### ACTIVITY:
Reproduce, without any change, the span of lines from the opening of the records below to the line containing "destruct (vma_valid v) eqn:Hval;", inclusive.

[Saved entries]

Lemma wp_unmap_vma s0 i s : (i < VMA_MAX)%nat → unmap_inv s0 i s →
  wp (unmap_vma start stop i) (λ _, unmap_inv s0 (Datatypes.S i)) s.
Proof.
  intros Hi Hu. pose proof (ui_ok _ _ _ Hu) as Hok.
  destruct (lookup_lt_is_Some_2 (m_vmas s) i) as [v Hv]; [by rewrite (vs_length _ Hok)|].
  assert (Hfid : ∀ x : list vma, set_files (m_files s) (set_vmas x s) = set_vmas x s) by done.
  unfold unmap_vma. apply wp_bind. eapply wp_get_vma; [done|].
  assert (Hskip : (∀ a, covers v a → ¬ (start ≤ a < stop)) → unmap_inv s0 (Datatypes.S i) s).
  { intros Hn. destruct Hu as [? ? ? ? Hdone Hsp]. split; try done.
    - intros j w a Hj Hw Hc. destruct (decide (j = i)) as [->|]; [simplify_eq; by apply Hn|].
      eapply Hdone; [|done..]. lia.
    - intros j w Hj. apply Hsp. lia. }
  destruct (vma_valid v) eqn:Hval; cbn [negb]; [|apply wp_ret, Hskip; intros a [? _]; congruence].
  destruct (vs_each _ Hok i v Hv Hval) as [[Hr0 Hr1] Hp0 Hp1 Hfl].
  destruct (Z.leb_spec start (vma_start v)), (Z.leb_spec (vma_end v) stop); cbn [andb].
  - (* inside *)
    apply wp_bind. eapply wp_close_held; [done|done|apply Hu|]. intros fs Hfs. apply wp_put_vma. cbn.
    apply (unmap_narrow s0 i s v); try done. intros a. split; [by intros []|]. intros [[_ ?] []]. lia.
  - rewrite (proj2 (Z.ltb_ge (vma_start v) start)) by lia. cbn [andb].
    destruct (Z.ltb_spec (vma_start v) stop); cbn [andb]; [|apply wp_ret, Hskip; intros a [_ ?]; lia].
    rewrite (proj2 (Z.ltb_lt stop (vma_end v))) by lia. apply wp_put_vma. rewrite <-Hfid.
    destruct (advance_fields stop v) as (Hav&Has&Hae&Haf&Haa&Hafi).
    apply (unmap_narrow s0 i s v); [done|done| | | |].
    + intros _. split; rewrite ?Has, ?Hae, ?Haf; try done. lia.
    + intros a. unfold covers. rewrite Hav, Has, Hae. split; [intros (?&?&?)|intros ((?&?&?)&?)]; (split; [|lia]); [split; [done|lia]|done].
    + intros a. apply advance_area.
    + eapply files_ok_put; [done| |apply Hu]. intros f. by rewrite (held_same f v).
  - destruct (Z.ltb_spec (vma_start v) start); [|lia]. rewrite (proj2 (Z.ltb_ge stop (vma_end v))) by lia. cbn [andb].
    destruct (Z.ltb_spec start (vma_end v)); cbn [andb]; [|apply wp_ret, Hskip; intros a [_ ?]; lia].
    apply wp_put_vma. rewrite <-Hfid. apply (unmap_narrow s0 i s v); [done|done| | |done|].
    + intros _. split; cbn; try done. lia.
    + intros a. unfold covers. cbn. split; [intros (?&?&?)|intros ((?&?&?)&?)]; (split; [|lia]); [split; [done|lia]|done].
    + eapply files_ok_put; [done| |apply Hu]. intros f. by rewrite (held_same f v).
  - destruct (Z.ltb_spec (vma_start v) start); [|lia]. rewrite (proj2 (Z.ltb_lt stop (vma_end v))) by lia. cbn [andb].
    destruct (ui_split _ _ _ Hu i v) as (Hh&k0&w0&Hk0&Hw0); [lia|done|by split|].
    apply wp_bind, wp_put_vma, wp_bind, wp_get. cbn [m_vmas set_vmas].
    destruct (free_slot_exists (<[i := set_vma_end start v]> (m_vmas s)) k0 w0) as [k Hk];
      [by rewrite list_lookup_insert_ne by (intros ->; congruence)|done|].
    rewrite Hk. apply wp_put_vma. apply free_slot_Some in Hk as (w&Hk&Hw).
    assert (Hik : k ≠ i).
    { intros ->. rewrite list_lookup_insert_eq in Hk by by eapply lookup_lt_Some. injection Hk as <-. cbn in Hw. congruence. }
    rewrite list_lookup_insert_ne in Hk by done. by apply (unmap_split s0 i s v k w).
Qed.

(** The whole loop. *)
Lemma wp_unmap_vmas s :
  vmas_ok (m_vmas s) → files_ok base lim (m_vmas s) (m_files s) →
  (∀ j v, m_vmas s !! j = Some v → strictly_inside v →
    holds_file v = false ∧ ∃ k w, m_vmas s !! k = Some w ∧ vma_valid w = false) →
  wp (for_each (seq 0 VMA_MAX) (unmap_vma start stop)) (λ _ s',
    areas_only s s' ∧ vmas_ok (m_vmas s') ∧ files_ok base lim (m_vmas s') (m_files s') ∧
    ∀ a x, maps (m_vmas s') a x ↔ maps (m_vmas s) a x ∧ ¬ (start ≤ a < stop)) s.
Proof.
  intros Hok Hfs Hsp. apply (wp_for_each (λ d, unmap_inv s (length d))).
  - split; [apply areas_only_refl|done|done|done| |].
    + intros j v a Hj. cbn in Hj. lia.
    + intros j v _. apply Hsp.
  - intros d i rest s' Hl Hu. apply seq_app_cons in Hl as [-> Hlt]. rewrite length_app. cbn [length].
    rewrite Nat.add_1_r. by apply wp_unmap_vma.
  - intros s' [Hr Hok' Hfs' Hout Hdone _]. rewrite length_seq in Hdone. split_and!; [done..|].
    intros a x. split.
    + intros Hx. assert (Hn : ¬ (start ≤ a < stop)).
      { destruct Hx as (j&v&Hj&Hc&_). eapply Hdone; [|done..]. rewrite <-(vs_length _ Hok'). by eapply lookup_lt_Some. }
      split; [by apply Hout|done].
    + intros [Hx Hn]. by apply Hout.
Qed.
End unmap.

(** ** Protecting *)

Lemma free_from_length i vs : length (free_from i vs) = sum_list ((λ v, if vma_valid v then 0%nat else 1%nat) <$> vs).
Proof. revert i. induction vs as [|v vs IH]; intros i; csimpl; [done|]. destruct (vma_valid v); cbn; by rewrite IH. Qed.

Lemma free_from_elem i vs k : k ∈ free_from i vs → (i ≤ k)%nat ∧ ∃ w, vs !! (k - i)%nat = Some w ∧ vma_valid w = false.
Proof.
  revert i. induction vs as [|v vs IH]; intros i; cbn; [by intros ?%elem_of_nil|].
  assert (Hrec : k ∈ free_from (Datatypes.S i) vs → (i ≤ k)%nat ∧ ∃ w, (v :: vs) !! (k - i)%nat = Some w ∧ vma_valid w = false).
  { intros (Hle&w&Hw&Hv)%IH. split; [lia|]. exists w. split; [|done].
    by replace (k - i)%nat with (Datatypes.S (k - Datatypes.S i)) by lia. }
  destruct (vma_valid v) eqn:Hv; [done|]. intros [->|Hk]%elem_of_cons; [|by apply Hrec].
  split; [lia|]. exists v. by rewrite Nat.sub_diag.
Qed.

Lemma free_from_NoDup i vs : NoDup (free_from i vs).
Proof.
  revert i. induction vs as [|v vs IH]; intros i; cbn; [constructor|].
  destruct (vma_valid v); [done|]. constructor; [|done]. intros [Hle _]%free_from_elem. lia.
Qed.

Section protect.
Context (start stop prot vflags : Z) (Hss : start < stop) (Hst : stop ≤ USER_END) (Hs0 : 0 ≤ start).
Context (Hps : page_ok start) (Hpe : page_ok stop).
Context (Hfl : has (u32 vflags) VMM_PRESENT = true ∧ has (u32 vflags) VMM_USER = true).

Definition recolor (x : area) : area :=
  Area (u32 prot) (ar_mmap x) (ar_anonymous x) (ar_private x) (ar_file x) (ar_offset x) (u32 vflags).
(** The attributes of an address after the call. *)
Definition recolored (a : Z) (x : area) : area := if decide (start ≤ a < stop) then recolor x else x.

Abbreviation need := (slots_needed start stop).
Definition free_entries (vs : list vma) : nat := sum_list ((λ v, if vma_valid v then 0%nat else 1%nat) <$> vs).
Definition needed_entries (vs : list vma) : nat := sum_list (need <$> vs).

(** The area [v] at [i] has been recoloured, with [n] more entries. *)
Record recolored_at (i : nat) (v : vma) (n : nat) (vs vs' : list vma) : Prop := {
  ra_ok : vmas_ok vs';
  ra_maps : ∀ a x, maps vs' a x ↔
    (covers v a ∧ x = recolored a (area_at v a)) ∨ (¬ covers v a ∧ maps vs a x);
  ra_entries : ∀ j w, vs' !! j = Some w →
    (j ≠ i ∧ vs !! j = Some w) ∨ (need w = 0%nat ∧ ∀ a, covers w a → covers v a);
  ra_need : (needed_entries vs' + need v = needed_entries vs)%nat;
  ra_free : (free_entries vs' + n = free_entries vs)%nat;
}.

Lemma needed_entries_insert vs i v v' : vs !! i = Some v → (needed_entries (<[i := v']> vs) + need v = needed_entries vs + need v')%nat.
Proof. apply (sum_list_insert need). Qed.
Lemma free_entries_insert vs i v v' : vs !! i = Some v →
  (free_entries (<[i := v']> vs) + (if vma_valid v then 0 else 1) = free_entries vs + (if vma_valid v' then 0 else 1))%nat.
Proof. apply (sum_list_insert (λ v, if vma_valid v then 0%nat else 1%nat)). Qed.

(** A part of [v] stays in place. *)
Lemma recolor_keep i v vs v' :
  vmas_ok vs → vs !! i = Some v → vma_valid v' = vma_valid v → vma_ok v' → need v' = 0%nat →
  (∀ a, covers v' a → covers v a ∧ area_at v' a = recolored a (area_at v a)) →
  let vs' := <[i := v']> vs in
  vmas_ok vs' ∧ (needed_entries vs' + need v = needed_entries vs)%nat ∧ free_entries vs' = free_entries vs ∧
  ∀ a x, maps vs' a x ↔
    (covers v' a ∧ x = recolored a (area_at v a)) ∨ (¬ covers v a ∧ maps vs a x).
Proof.
  intros Hok Hi Hval Hv' Hn Hc vs'. destruct (put_area_ok vs i v v') as [Hok' Hm]; [done..| |].
  { intros a Ha. left. by apply Hc. }
  pose proof (needed_entries_insert vs i v v' Hi). pose proof (free_entries_insert vs i v v' Hi) as Hf.
  rewrite Hval in Hf. split_and!; [done|unfold vs'; lia|unfold vs'; lia|].
  intros a x. unfold vs'. rewrite Hm. split; (intros [[Ha ->]|?]; [left|by right]); (split; [done|]);
    destruct (Hc a Ha) as [_ ->]; done.
Qed.

(** Another part goes to the free entry [k]. *)
Lemma recolor_part k w vs vs1 v w' (P : Z → Prop) :
  vmas_ok vs1 → vs1 !! k = Some w → vma_valid w = false → vma_valid w' = true → vma_ok w' → need w' = 0%nat →
  (∀ a x, maps vs1 a x ↔ (P a ∧ x = recolored a (area_at v a)) ∨ (¬ covers v a ∧ maps vs a x)) →
  (∀ a, covers w' a → covers v a ∧ ¬ P a ∧ area_at w' a = recolored a (area_at v a)) →
  let vs2 := <[k := w']> vs1 in
  vmas_ok vs2 ∧ needed_entries vs2 = needed_entries vs1 ∧ (free_entries vs2 + 1 = free_entries vs1)%nat ∧
  ∀ a x, maps vs2 a x ↔
    ((P a ∨ covers w' a) ∧ x = recolored a (area_at v a)) ∨ (¬ covers v a ∧ maps vs a x).
Proof.
  intros Hok Hk Hw Hw1 Hw' Hn Hm1 Hc vs2. destruct (fill_ok vs1 k w w') as [Hok2 Hm2]; [done..| |].
  { intros a x Ha Hx%Hm1. destruct (Hc a Ha) as (?&?&_). tauto. }
  assert (Hneed : need w = 0%nat) by (unfold slots_needed; by rewrite Hw).
  pose proof (needed_entries_insert vs1 k w w' Hk). pose proof (free_entries_insert vs1 k w w' Hk) as Hf.
  rewrite Hw, Hw1 in Hf. split_and!; [done|unfold vs2; lia|unfold vs2; lia|].
  intros a x. unfold vs2. rewrite Hm2, Hm1. split.
  - intros [[Ha ->]|[[Ha ->]|?]]; [left|left|by right]; (split; [tauto|]); [|done]. by apply Hc.
  - intros [[[Ha|Ha] ->]|?]; [tauto| |tauto]. left. split; [done|]. symmetry. by apply Hc.
Qed.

### FINISHED EXERCISE:
Lemma wp_unmap_vma s0 i s : (i < VMA_MAX)%nat → unmap_inv s0 i s →
  wp (unmap_vma start stop i) (λ _, unmap_inv s0 (Datatypes.S i)) s.
Proof.
  intros Hi Hu. pose proof (ui_ok _ _ _ Hu) as Hok.
  destruct (lookup_lt_is_Some_2 (m_vmas s) i) as [v Hv]; [by rewrite (vs_length _ Hok)|].
  assert (Hfid : ∀ x : list vma, set_files (m_files s) (set_vmas x s) = set_vmas x s) by done.
  unfold unmap_vma. apply wp_bind. eapply wp_get_vma; [done|].
  assert (Hskip : (∀ a, covers v a → ¬ (start ≤ a < stop)) → unmap_inv s0 (Datatypes.S i) s).
  { intros Hn. destruct Hu as [? ? ? ? Hdone Hsp]. split; try done.
    - intros j w a Hj Hw Hc. destruct (decide (j = i)) as [->|]; [simplify_eq; by apply Hn|].
      eapply Hdone; [|done..]. lia.
    - intros j w Hj. apply Hsp. lia. }
  destruct (vma_valid v) eqn:Hval; cbn [negb]; [|apply wp_ret, Hskip; intros a [? _]; congruence].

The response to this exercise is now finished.